Ces dernières semaines, le nombre de migrants à la frontière entre le Belarus et la Pologne a diminué, tandis qu’il a augmenté à la frontière entre la Russie et la Finlande. En conséquence, la Finlande a fermé tous les points de passage routiers avec la Russie. Entre-temps, la Russie a commencé à arrêter les migrants qui traînent à la frontière avec des visas russes non valides et a introduit une loi restreignant leurs droits.

Un Somalien a raconté à la BBC russe qu’il était entré en Russie avec un visa de touriste au cours de l’été 2023 et qu’il avait été refoulé à deux reprises à la frontière entre la Biélorussie et la Pologne. Lorsqu’un migrant de son groupe est mort sous les coups dans la forêt de Bialowieza, il a décidé de tenter sa chance à la frontière finlandaise. À proximité, cependant, il a été arrêté pour avoir dépassé la durée de validité de son visa.

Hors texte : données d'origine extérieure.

(** X9: when the cache is the only holder of every resident value,
    [Clear] returns; the queues, the history lists and the two indexes
    are then empty, every node they held is freed, p, q, nS, nL, the
    used memory and the two list counters are 0, the limits are those
    given to the constructor, the cache is not full, and no row of the
    usage map has been added or raised. *)
Theorem Clear_empties_the_cache s :
  reachable s → (∀ e, e ∈ m_T1Queue s ++ m_T2Queue s → sole_holder s e) →
  ∃ s', Clear s = Ret s' ∧
    m_T1Queue s' = [] ∧ m_T2Queue s' = [] ∧ m_B1List s' = [] ∧ m_B2List s' = [] ∧
    m_T1T2map s' = ∅ ∧ m_B1B2map s' = ∅ ∧
    m_B1ListSize s' = 0 ∧ m_B2ListSize s' = 0 ∧
    m_p s' = 0 ∧ m_q s' = 0 ∧ m_numShort s' = 0 ∧ m_numLong s' = 0 ∧ m_usedMemory s' = 0 ∧
    same_limits s s' ∧ IsFull s' = false ∧
    (∀ e, e ∈ m_T1Queue s ++ m_T2Queue s ++ m_B1List s ++ m_B2List s → store s' !! e = None) ∧
    (∀ id n, m_usage s' !! id = Some n → m_usage s !! id = Some n).
Proof.
  intros Hr Hsole. pose proof (reachable_wf s Hr) as Hwf.
  destruct (Clear_sole s Hwf Hsole) as (s' & Hrun & Hfree & Hu).
  destruct (Clear_fields s s' Hrun)
    as (HT1 & HT2 & HB1 & HB2 & HR & HG & HB1s & HB2s & Hp & Hq & HnS & HnL & Hmem & Hlim).
  exists s'. split_and!; try done.
  destruct (reachable_limits s Hr) as (HN & HM & _). destruct Hlim as [HN' HM'].
  unfold IsFull. rewrite HT1, HT2, Hmem, HN', HM'. unfold size_of. simpl.
  destruct (Z.eqb_spec (m_maxNumElements s) 0) as [HN0|HN0],
    (Z.eqb_spec (m_maxUsedMemory s) 0) as [HM0|HM0]; simpl; rewrite ?Z.geb_leb;
    rewrite ?orb_false_r; try done;
    repeat match goal with
    | |- context [?a <=? ?b] =>
        replace (a <=? b) with false by (symmetry; apply Z.leb_gt; lia)
    end; done.
Qed.

(** ** Demotion *)

Lemma DecUsage_dropped s key value :
  (∀ n, m_usage s !! usage_id key value = Some n → n ≤ 1) →
  ∃ b, DecUsage key value true s = Ret (b, dropped key value s).
Proof.
  intros Hun. unfold DecUsage, dropped.
  destruct (m_usage s !! usage_id key value) as [n|] eqn:Hn; [|by eexists].
  specialize (Hun n eq_refl). replace (1 <? n) with false by (symmetry; apply Z.ltb_ge; lia).
  simpl. destruct (to_uint (n - 1) =? 0); by eexists.
Qed.

Lemma scan_unpinned_first q : ∀ i s,
  (∀ e, e ∈ q → is_Some (store s !! e)) →
  ∃ j s', scan_unpinned q i s = Ret ((i + j)%nat, s') ∧ flagged s s' ∧ first_unpinned s q j ∧
    ((∀ e el, e ∈ q → store s !! e = Some el → is_Some (m_usage s !! row_of el)) → s' = s).
Proof.
  induction q as [|e q IH]; intros i s Hq; simpl.
  - exists 0%nat, s. rewrite Nat.add_0_r. split_and!; [done|by destruct s| |done].
    split_and!; [intros; lia|done|simpl; lia].
  - destruct (Hq e) as [el Hel]; [set_solver|]. rewrite (deref_Ret _ _ _ Hel). simpl.
    unfold GetUsage. fold (row_of el).
    destruct (m_usage s !! row_of el) as [n|] eqn:Hn.
    + destruct (1 <? n) eqn:Hlt.
      * destruct (IH (S i) s) as (j & s' & -> & Hs' & (Hp & Hle & Hj) & Hsame);
          [intros; apply Hq; set_solver|].
        exists (S j), s'. replace (i + S j)%nat with (S i + j)%nat by lia.
        split_and!; try done; [split_and!|].
        -- intros [|i'] e' Hi' He'; simpl in He'.
           ++ injection He' as <-. exists el, n. split_and!; try done. lia.
           ++ apply (Hp i'); [lia|done].
        -- simpl. lia.
        -- simpl. intros Hlt'. apply Hj. lia.
        -- intros Hrows. apply Hsame. intros e' el' He'. apply Hrows. set_solver.
      * exists 0%nat, s. rewrite Nat.add_0_r. split_and!; [done|by destruct s| |done].
        split_and!; [intros; lia|simpl; lia|].
        intros _. exists e, el. split_and!; try done.
        intros n' Hn'. fold (row_of el) in Hn'. assert (n' = n) as -> by congruence. lia.
    + simpl. exists 0%nat, (set_assert_failed true s). rewrite Nat.add_0_r.
      split_and!; [done|done| |].
      * split_and!; [intros; lia|simpl; lia|].
        intros _. exists e, el. split_and!; try done.
        intros n' Hn'. fold (row_of el) in Hn'. congruence.
      * intros Hrows. destruct (Hrows e el) as [? ?]; [set_solver|done|congruence].
Qed.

Après quelques jours de détention à Petrozavod, il devait se voir proposer, avec d’autres migrants, une prolongation de leur séjour en Russie. On leur aurait dit, sans entrer dans les détails, que « s’ils signent les documents, ils devront travailler pour l’État pendant un an et pourront ensuite rester en Russie ». Le même jour, douze personnes – dont le Somalien en question – sont montées à bord d’un bus qui a pris la direction de la frontière russo-ukrainienne.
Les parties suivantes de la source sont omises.